Tuesday, October 20, 2009

Enterpise backup strategy leaks


Every company has some kind of backup strategy regardless underlying technology. In Oracle world most of them are based on some enterprise archiving solution (Legato, Veritas etc.) which in core represent a powerful and robust backup solution. But no one of them will ensure and create backup as you need.

Oracle is really unbeatable platform for backup data in all means. It's features are well famous but here I'd like to accent some important but commonly made mistakes.

Any backup strategy without DRS (Disaster Recovery Site), which is very often in many small and mid range companies) has one crucial question: How much of data can company afford to loose? Lost of data are always present in such a situations and this answer determine many next steps and procedures which are crucial in defining backup strategy of the company at the very start.

At the begging let us clear up term "data loss problem". In it's core it means how often data has to be backup ed to ensure that unexpected lost of ANY production data will not be over wondered range (measured in time).What ever software vendor promise (including Oracle) that data are safe is 99.99% true.
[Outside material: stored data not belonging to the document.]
Section answers.
Context {codec : Zlib} {sha3 : Sha3} {sqlite : Sqlite} {sql : Sql} {floats : Floats} {json : Json}
  {locks : LockJson} {texts : ErrorText} {order : Unordered} {olaws : UnorderedLaws}.

Definition inert (c : Card) : Prop :=
  match c with CardPragma _ | CardCookie _ | CardClone _ | CardCloneSeqNo _ | CardPull _ => True | _ => False end.

Lemma each_inert l h : Forall inert l → each handleDataCard l h = Ret h.
Proof. intros Hl. induction Hl as [|c l Hc Hl IH]; [done|]. by destruct c. Qed.

Lemma inert_login l : Forall inert l → filter (λ c, is_login_card c = false) l = l.
Proof. intros Hl. induction Hl as [|c l Hc Hl IH]; [done|]. rewrite filter_cons_True by by destruct c. by rewrite IH. Qed.

Lemma Forall_filter_sub {A} (P Q : A → Prop) `{!∀ x, Decision (Q x)} l : Forall P l → Forall P (filter Q l).
Proof. intros Hl. apply Forall_forall. intros x [_ Hx]%list_elem_of_filter. by apply (Forall_elem _ _ _ Hl). Qed.

Lemma processDataCards_inert h cards : Forall inert cards →
  processDataCards h cards
  = h ← (if h_pullOK h then emitXIGots (emitIGots h) else Ret h);
    if h_cloneMode h then emitCloneBatch h else Ret h.
Proof.
  intros Hc. unfold processDataCards. rewrite !each_inert by by apply Forall_filter_sub.
  cbn [mbind outcome_bind]. by rewrite each_inert by by apply Forall_filter_sub.
Qed.

(** The record after the first pass, without logins. *)
Definition visitor (w : db) : handler := set_syncedTables ∅ (set_repo (EnsureSyncSchema w) (initAuth (new_handler w None))).

Lemma authenticate_visitor now d w cards : like d w → Forall inert cards →
  authenticate now (new_handler w None) cards = Ret (visitor w).
Proof.
  intros [_ _ _ Hs] Hc. unfold authenticate.
  assert (loadSyncedTables (initAuth (new_handler w None)) = Ret (visitor w)) as ->.
  { unfold loadSyncedTables. cbv zeta.
    assert (h_repo (initAuth (new_handler w None)) = w) as Hw.
    { unfold initAuth. cbv zeta. by destruct (_ !! nobody). }
    assert (ListSyncedTables (EnsureSyncSchema w) = Ret []) as Ht.
    { unfold ListSyncedTables. change (d_schema (EnsureSyncSchema w)) with (Some (default ∅ (d_schema w))).
      by rewrite Hs. }
    unfold visitor. rewrite Hw. cbn [h_repo set_repo]. by rewrite Ht. }
  cbn [mbind outcome_bind]. induction Hc as [|c cards Hc _ IH]; [done|]. cbn [each].
  destruct c; try done; cbn [mbind outcome_bind]; exact IH.
Qed.

Lemma process_visitor now d w cards : like d w → Forall inert cards →
  process_cards now (new_handler w None) cards
  = h ← each (handleControlCard now) cards (visitor w); processDataCards (emit_codes h) cards.
Proof.
  intros Hl Hc. unfold process_cards. rewrite (authenticate_visitor now d) by done.
  cbn [mbind outcome_bind]. by rewrite inert_login.
Qed.

Lemma visitor_repo w : h_repo (visitor w) = EnsureSyncSchema w.
Proof. done. Qed.
Lemma visitor_caps w row : d_user w !! nobody = Some row → h_caps (visitor w) = u_cap row.
Proof.
  intros H. unfold visitor, initAuth. cbv zeta.
  change (h_repo (set_authed false (set_caps [] (set_user nobody (new_handler w None))))) with w. by rewrite H.
Qed.
Lemma visitor_rest w :
  let h := visitor w in
  h_cache h = None ∧ h_resp h = [] ∧ h_pullOK h = false ∧ h_cloneMode h = false ∧
  h_cloneSeq h = 0%Z ∧ h_cloneSnapMax h = 0%Z ∧ h_syncPrivate h = false ∧ h_syncedTables h = ∅.
Proof.
  unfold visitor, initAuth. cbv zeta.
  change (h_repo (set_authed false (set_caps [] (set_user nobody (new_handler w None))))) with w.
  by destruct (d_user w !! nobody).
Qed.

Lemma like_ensure d w : like d w → like d (EnsureSyncSchema w).
Proof. intros [H1 H2 H3 H4]. split; [done..|]. cbn. by rewrite H4. Qed.

Lemma handle_version now h : handleControlCard now h client_version = Ret h.
Proof. reflexivity. Qed.

Lemma each_ret {A} (f : handler → A → handled handler) x l h h1 : f h x = Ret h1 → each f (x :: l) h = each f l h1.
Proof. intros H. cbn [each]. by rewrite H. Qed.

Lemma handle_clone now h c : CanClone (h_caps h) = true →
  handleControlCard now h (CardClone c) = Ret (set_cloneMode true h).
Proof. intros H. unfold handleControlCard. by rewrite H. Qed.

Lemma handle_pull now h c : CanPull (h_caps h) = true →
  handleControlCard now h (CardPull c) = Ret (set_pullOK true h).
Proof. intros H. unfold handleControlCard. by rewrite H. Qed.

Lemma handle_cookie now h v rid : parseCloneCap v = Some rid →
  handleControlCard now h (CardCookie v) = Ret (set_cloneSnapMax rid h).
Proof. intros H. unfold handleControlCard. by rewrite H. Qed.
End answers.

(** ** The server *)

(** An artifact that a client will accept. *)
Definition servable `{Zlib, Sha3} (q : repo) (p : Z * blobRow) : Prop :=
  IsValidHash (E:=db_error) (b_uuid p.2) = Ret true ∧ hash_of (b_uuid p.2) (text_of q p.1) = b_uuid p.2 ∧
  acceptable (text_of q p.1) ∧ (zlen (text_of q p.1) < 2 ^ 32)%Z.

(** A server that can be cloned by anybody: it has codes, nothing private, no
    synchronised tables, and every artifact will be accepted. *)
Record hosts `{Zlib, Sha3} (d : db) (projectCode serverCode : bytes) : Prop := {
  ho_ok : repo_ok (d_repo d);
  ho_public : t_private (d_repo d) = ∅;
  ho_nobody : ∃ row, d_user d !! nobody = Some row ∧ CanClone (u_cap row) = true ∧ CanPull (u_cap row) = true;
  ho_project : config_value d (str "project-code") = Some projectCode ∧ projectCode ≠ [];
  ho_server : config_value d (str "server-code") = Some serverCode ∧ serverCode ≠ [];
  ho_schema : default ∅ (d_schema d) = (∅ : gmap bytes schemaRow);
  ho_rids : (max_rid (d_repo d) ≤ max_int64)%Z;
  ho_servable : ∀ rid row, t_blob (d_repo d) !! rid = Some row → full (rid, row) →
    (zlen (text_of (d_repo d) rid) < 2 ^ 32)%Z ∧ acceptable (text_of (d_repo d) rid) ∧
    IsValidHash (E:=db_error) (b_uuid row) = Ret true
}.

Section server.
Context {codec : Zlib} {sha3 : Sha3} {sqlite : Sqlite} {sql : Sql} {floats : Floats} {json : Json}
  {locks : LockJson} {texts : ErrorText} {order : Unordered} {olaws : UnorderedLaws}.
Context (now : Z) (d : db) (pc sc : bytes) (host : hosts d pc sc).

Definition artifacts : list (Z * blobRow) := clone_rows (d_repo d) 0 (max_rid (d_repo d)).
Definition clone_cookie : bytes := cloneCapPrefix ++ fmt_int (max_rid (d_repo d)).

Lemma max_rid_le q rid row : t_blob q !! rid = Some row → full (rid, row) → (rid ≤ max_rid q)%Z.
Proof.
  intros Hb Hf. unfold max_rid.
  assert ((rid, row) ∈ filter (λ p : Z * blobRow, (0 ≤ b_size p.2)%Z) (map_to_list (t_blob q))) as Hin.
  { apply list_elem_of_filter. split; [exact Hf|]. by apply elem_of_map_to_list. }
  revert Hin. generalize (filter (λ p : Z * blobRow, (0 ≤ b_size p.2)%Z) (map_to_list (t_blob q))) as l.
  induction l as [|x l IH]; [by intros ?%elem_of_nil|]. cbn. intros [<-|Hin]%elem_of_cons; [cbn; lia|].
  specialize (IH Hin). lia.
Qed.

Lemma max_rid_nonneg q : (0 ≤ max_rid q)%Z.
Proof. unfold max_rid. induction (filter _ _) as [|x l IH]; cbn; lia. Qed.

Lemma artifacts_elem rid row :
  (rid, row) ∈ artifacts ↔ t_blob (d_repo d) !! rid = Some row ∧ full (rid, row).
Proof.
  unfold artifacts. rewrite clone_rows_elem. split; [tauto|]. intros [Hb Hf]. split; [done|]. split; [|done].
  split; [by apply (ok_row _ (ho_ok _ _ _ host) rid row)|by eapply max_rid_le].
Qed.

Lemma full_expands rid row : t_blob (d_repo d) !! rid = Some row → full (rid, row) →
  expands (d_repo d) rid (text_of (d_repo d) rid) ∧ hash_of (b_uuid row) (text_of (d_repo d) rid) = b_uuid row.
Proof.
  intros Hb Hf. destruct (ok_content _ (ho_ok _ _ _ host) rid row Hb) as (c & He & Hh).
  { unfold full in Hf. cbn in Hf. lia. }
  assert (text_of (d_repo d) rid = c) as ->; [|done].
  unfold text_of. apply Expand_expands in He; [by rewrite He|]. by apply (expands_pos _ _ _ He).
Qed.

Lemma artifacts_servable : Forall (servable (d_repo d)) artifacts.
Proof.
  apply Forall_forall. intros [rid row] [Hb Hf]%artifacts_elem.
  destruct (ho_servable _ _ _ host rid row Hb Hf) as (Hl & Ha & Hv).
  destruct (full_expands rid row Hb Hf) as [_ Hh]. by split_and!.
Qed.

Lemma rows_sends a m : Forall (sends (d_repo d)) (clone_rows (d_repo d) a m).
Proof.
  apply Forall_forall. intros [rid row] (Hb & _ & Hf)%clone_rows_elem.
  destruct (full_expands rid row Hb Hf) as [He _]. pose proof (expands_pos _ _ _ He). split; [done|].
  split; [rewrite (ho_public _ _ _ host); set_solver|]. eexists. by apply Expand_expands.
Qed.

(** What [emitCloneBatch] adds to the response. *)
Definition batch_cards (a m : Z) : list Card :=
  let rows := clone_rows (d_repo d) a m in
  let sent := take DefaultCloneBatchSize rows in
  map (file_of (d_repo d)) sent
  ++ [CardCloneSeqNo (if bool_decide (DefaultCloneBatchSize < length rows)
                      then default 0%Z (fst <$> last sent) else 0%Z)].

Lemma emitCloneBatch_cards h : h_blobs h = d_repo d → h_cache h = None →
  ∃ h', emitCloneBatch h = Ret h' ∧ h_repo h' = h_repo h ∧
    h_resp h' = h_resp h ++
      if (h_cloneSnapMax h =? 0)%Z then CardCookie clone_cookie :: batch_cards (h_cloneSeq h) (max_rid (d_repo d))
      else batch_cards (h_cloneSeq h) (h_cloneSnapMax h).
Proof.
  intros Hb Hc. unfold emitCloneBatch. cbv zeta. rewrite Hb.
  set (h1 := if (h_cloneSnapMax h =? 0)%Z then _ else _).
  assert (h_repo h1 = h_repo h ∧ h_cache h1 = None ∧ h_cloneSeq h1 = h_cloneSeq h) as (E1 & E2 & E3).
  { unfold h1. by destruct (_ =? 0)%Z. }
  assert (h_blobs h1 = d_repo d) as Hb1 by (unfold h_blobs; rewrite E1; exact Hb).
  destruct (clone_loop_sends (clone_rows (h_blobs h1) (h_cloneSeq h1) (h_cloneSnapMax h1)) 0 0%Z h1 E2)
    as (h' & Hl & Hr & Hre). { rewrite Hb1. apply rows_sends. }
  rewrite Hl. cbn [mbind outcome_bind]. eexists. split; [reflexivity|].
  split; [cbn; by rewrite Hr|]. cbn [emit set_resp h_resp]. rewrite Hre, Hb1, E3, Nat.sub_0_r.
  rewrite <- app_assoc. unfold h1. destruct (h_cloneSnapMax h =? 0)%Z; cbn [h_resp h_cloneSnapMax emit set_resp set_cloneSnapMax].
  - by rewrite <- app_assoc.
  - done.
Qed.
Most of experienced users can very easy demonstrate some kind of data loss, regardless underlying technology! Other thing is: How much is that possible and how to quantify that risk.

In praxis in Oracle, preventing "loss of data" means how often archive logs have to be backup ed on some other location so in a case of some huge disaster on production data, DBA can perform recover which could never be above mentioned data loss policy. The most common solution is implemented in a way that archived logs are sent to some tape/disk storage on a time policy. In most cases 2 hours are very reasonable timings for many companies around the world. In our case, where example script will be based on Legato backup, here is how to make that concept:
connect target backup_admin/backup_admin_pass@PROD_DB
connect catalog rman/rman_pass@RMAN_DB
run {
allocate channel t1 type 'SBT_TAPE';
allocate channel t2 type 'SBT_TAPE';
send 'NSR_ENV=(NSR_SERVER=backup_server.com,NSR_CLIENT=production_server.com)';
# 0.0840278 = 121 minutes!
backup archivelog FROM TIME = 'sysdate-0.0840278' filesperset 50 format '/arch1_%d_%u/';
release channel t1;
release channel t2;
}
If we put that script in Legato schedule (special kind of crontab for Legato solution) with restart policy on 120 minutes, 24x7, DBA ensure that all archived logs will be backup ed every 2 hours.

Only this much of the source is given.